[Required action]
Keep only those lines of the records that include the string "pass".

[Data to process]
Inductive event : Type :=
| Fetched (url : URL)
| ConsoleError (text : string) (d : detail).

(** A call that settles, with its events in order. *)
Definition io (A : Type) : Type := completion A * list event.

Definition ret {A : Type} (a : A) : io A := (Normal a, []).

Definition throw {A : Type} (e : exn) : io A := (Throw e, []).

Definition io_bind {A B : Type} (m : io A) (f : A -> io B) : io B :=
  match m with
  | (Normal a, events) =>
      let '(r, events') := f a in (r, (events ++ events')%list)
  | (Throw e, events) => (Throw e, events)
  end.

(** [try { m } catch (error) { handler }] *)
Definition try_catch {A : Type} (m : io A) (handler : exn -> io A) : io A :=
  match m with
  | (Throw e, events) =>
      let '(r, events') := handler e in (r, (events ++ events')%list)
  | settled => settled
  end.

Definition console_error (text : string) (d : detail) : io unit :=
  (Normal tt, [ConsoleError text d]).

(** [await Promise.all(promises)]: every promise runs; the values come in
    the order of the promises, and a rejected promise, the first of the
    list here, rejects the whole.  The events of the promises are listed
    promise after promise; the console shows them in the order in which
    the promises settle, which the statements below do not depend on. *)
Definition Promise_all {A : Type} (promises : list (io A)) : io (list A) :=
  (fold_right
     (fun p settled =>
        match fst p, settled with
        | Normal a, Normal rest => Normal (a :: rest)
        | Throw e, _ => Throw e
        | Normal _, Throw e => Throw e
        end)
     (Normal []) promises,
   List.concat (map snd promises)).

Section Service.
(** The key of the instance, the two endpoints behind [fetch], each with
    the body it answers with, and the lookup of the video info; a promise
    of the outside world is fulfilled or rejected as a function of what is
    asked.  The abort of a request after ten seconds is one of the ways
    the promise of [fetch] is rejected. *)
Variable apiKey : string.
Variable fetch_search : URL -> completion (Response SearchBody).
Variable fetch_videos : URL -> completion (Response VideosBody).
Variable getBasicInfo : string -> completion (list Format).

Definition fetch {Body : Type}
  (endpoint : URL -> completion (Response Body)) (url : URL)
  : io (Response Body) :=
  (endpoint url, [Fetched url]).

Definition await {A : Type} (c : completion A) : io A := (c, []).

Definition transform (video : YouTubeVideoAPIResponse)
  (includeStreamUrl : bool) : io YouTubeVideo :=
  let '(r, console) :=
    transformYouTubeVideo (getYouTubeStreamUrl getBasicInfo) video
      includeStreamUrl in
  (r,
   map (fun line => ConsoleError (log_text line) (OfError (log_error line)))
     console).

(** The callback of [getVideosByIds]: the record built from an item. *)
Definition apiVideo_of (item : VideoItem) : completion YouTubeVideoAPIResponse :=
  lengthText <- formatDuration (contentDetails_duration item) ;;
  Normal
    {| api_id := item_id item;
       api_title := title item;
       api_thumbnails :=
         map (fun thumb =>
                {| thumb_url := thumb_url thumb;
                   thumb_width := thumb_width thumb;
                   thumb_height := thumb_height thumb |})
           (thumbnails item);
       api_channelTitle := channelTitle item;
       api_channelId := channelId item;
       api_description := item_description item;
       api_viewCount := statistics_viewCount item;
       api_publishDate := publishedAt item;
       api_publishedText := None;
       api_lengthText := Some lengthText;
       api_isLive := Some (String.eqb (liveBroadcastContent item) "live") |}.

--

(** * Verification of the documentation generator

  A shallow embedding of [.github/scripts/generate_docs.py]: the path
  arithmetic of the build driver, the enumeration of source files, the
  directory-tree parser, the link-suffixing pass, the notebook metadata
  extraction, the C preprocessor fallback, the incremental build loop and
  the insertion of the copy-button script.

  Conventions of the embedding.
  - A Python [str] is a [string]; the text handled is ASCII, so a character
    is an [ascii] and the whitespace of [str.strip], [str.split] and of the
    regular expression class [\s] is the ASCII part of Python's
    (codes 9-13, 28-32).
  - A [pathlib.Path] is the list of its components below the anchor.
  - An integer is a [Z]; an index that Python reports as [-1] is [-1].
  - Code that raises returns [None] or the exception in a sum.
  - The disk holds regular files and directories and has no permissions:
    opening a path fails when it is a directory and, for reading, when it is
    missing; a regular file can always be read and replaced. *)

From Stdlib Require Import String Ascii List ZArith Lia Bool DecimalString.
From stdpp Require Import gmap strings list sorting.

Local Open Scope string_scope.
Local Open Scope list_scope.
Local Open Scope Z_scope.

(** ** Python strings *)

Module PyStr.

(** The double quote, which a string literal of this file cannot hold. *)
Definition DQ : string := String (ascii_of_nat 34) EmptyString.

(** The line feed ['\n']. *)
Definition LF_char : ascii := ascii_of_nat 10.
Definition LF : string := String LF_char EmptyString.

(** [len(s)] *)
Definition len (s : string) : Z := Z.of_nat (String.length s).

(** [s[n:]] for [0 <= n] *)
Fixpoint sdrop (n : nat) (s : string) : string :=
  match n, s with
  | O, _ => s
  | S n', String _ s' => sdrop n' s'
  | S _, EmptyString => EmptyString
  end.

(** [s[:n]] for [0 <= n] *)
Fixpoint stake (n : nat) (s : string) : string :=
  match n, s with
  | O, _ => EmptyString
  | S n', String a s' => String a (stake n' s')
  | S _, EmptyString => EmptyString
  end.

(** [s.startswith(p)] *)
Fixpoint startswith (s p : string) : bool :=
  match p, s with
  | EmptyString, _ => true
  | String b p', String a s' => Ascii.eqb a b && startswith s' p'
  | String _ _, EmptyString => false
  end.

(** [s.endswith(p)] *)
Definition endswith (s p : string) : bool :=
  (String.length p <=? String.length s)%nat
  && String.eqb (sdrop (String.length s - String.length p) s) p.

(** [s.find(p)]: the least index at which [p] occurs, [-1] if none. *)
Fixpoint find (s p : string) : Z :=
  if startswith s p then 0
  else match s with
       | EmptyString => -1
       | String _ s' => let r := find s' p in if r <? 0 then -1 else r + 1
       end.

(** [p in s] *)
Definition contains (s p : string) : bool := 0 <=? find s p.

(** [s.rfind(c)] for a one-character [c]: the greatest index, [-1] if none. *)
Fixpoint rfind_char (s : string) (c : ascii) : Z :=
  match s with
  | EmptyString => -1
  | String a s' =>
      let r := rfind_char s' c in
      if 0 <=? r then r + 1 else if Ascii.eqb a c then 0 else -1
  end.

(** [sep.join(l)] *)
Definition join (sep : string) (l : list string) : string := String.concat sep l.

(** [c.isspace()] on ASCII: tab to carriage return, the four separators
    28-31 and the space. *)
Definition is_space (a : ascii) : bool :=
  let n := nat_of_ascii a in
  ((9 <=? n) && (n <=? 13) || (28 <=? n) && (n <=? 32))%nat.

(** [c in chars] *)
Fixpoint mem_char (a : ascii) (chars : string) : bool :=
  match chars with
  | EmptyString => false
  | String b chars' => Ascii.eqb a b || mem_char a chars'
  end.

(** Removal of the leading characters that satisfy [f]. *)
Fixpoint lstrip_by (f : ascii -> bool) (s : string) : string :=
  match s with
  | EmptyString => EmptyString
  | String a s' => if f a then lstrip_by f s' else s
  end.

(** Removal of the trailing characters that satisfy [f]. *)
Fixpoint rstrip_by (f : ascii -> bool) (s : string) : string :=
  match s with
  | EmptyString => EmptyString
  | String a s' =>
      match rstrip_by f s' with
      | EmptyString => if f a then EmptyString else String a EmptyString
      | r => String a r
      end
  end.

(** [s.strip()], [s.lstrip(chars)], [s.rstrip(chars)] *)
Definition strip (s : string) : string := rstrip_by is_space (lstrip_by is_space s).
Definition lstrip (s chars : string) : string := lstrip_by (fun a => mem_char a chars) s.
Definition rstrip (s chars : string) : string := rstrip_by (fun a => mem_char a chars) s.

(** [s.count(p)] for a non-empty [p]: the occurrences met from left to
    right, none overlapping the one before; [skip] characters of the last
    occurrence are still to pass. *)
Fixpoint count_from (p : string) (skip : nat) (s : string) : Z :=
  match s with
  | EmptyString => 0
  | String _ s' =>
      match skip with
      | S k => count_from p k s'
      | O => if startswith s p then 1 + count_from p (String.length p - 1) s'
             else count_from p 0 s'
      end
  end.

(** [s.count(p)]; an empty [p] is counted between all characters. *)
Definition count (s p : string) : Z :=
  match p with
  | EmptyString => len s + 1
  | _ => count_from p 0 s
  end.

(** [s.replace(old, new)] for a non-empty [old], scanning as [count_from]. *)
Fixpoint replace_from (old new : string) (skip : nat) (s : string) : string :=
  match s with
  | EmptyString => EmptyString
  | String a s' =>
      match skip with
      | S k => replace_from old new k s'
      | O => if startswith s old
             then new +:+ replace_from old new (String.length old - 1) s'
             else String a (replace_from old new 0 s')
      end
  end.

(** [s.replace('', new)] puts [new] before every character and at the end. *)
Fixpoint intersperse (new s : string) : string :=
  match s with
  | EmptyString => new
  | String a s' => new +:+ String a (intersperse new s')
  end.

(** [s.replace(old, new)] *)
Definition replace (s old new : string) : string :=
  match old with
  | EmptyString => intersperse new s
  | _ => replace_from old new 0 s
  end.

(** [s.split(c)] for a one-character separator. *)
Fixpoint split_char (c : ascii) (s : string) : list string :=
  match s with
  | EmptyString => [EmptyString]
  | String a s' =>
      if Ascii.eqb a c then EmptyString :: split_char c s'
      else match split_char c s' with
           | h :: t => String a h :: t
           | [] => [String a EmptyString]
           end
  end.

[Solution to the problem]
  directory-tree parser, the link-suffixing pass, the notebook metadata
    occurrence are still to pass. *)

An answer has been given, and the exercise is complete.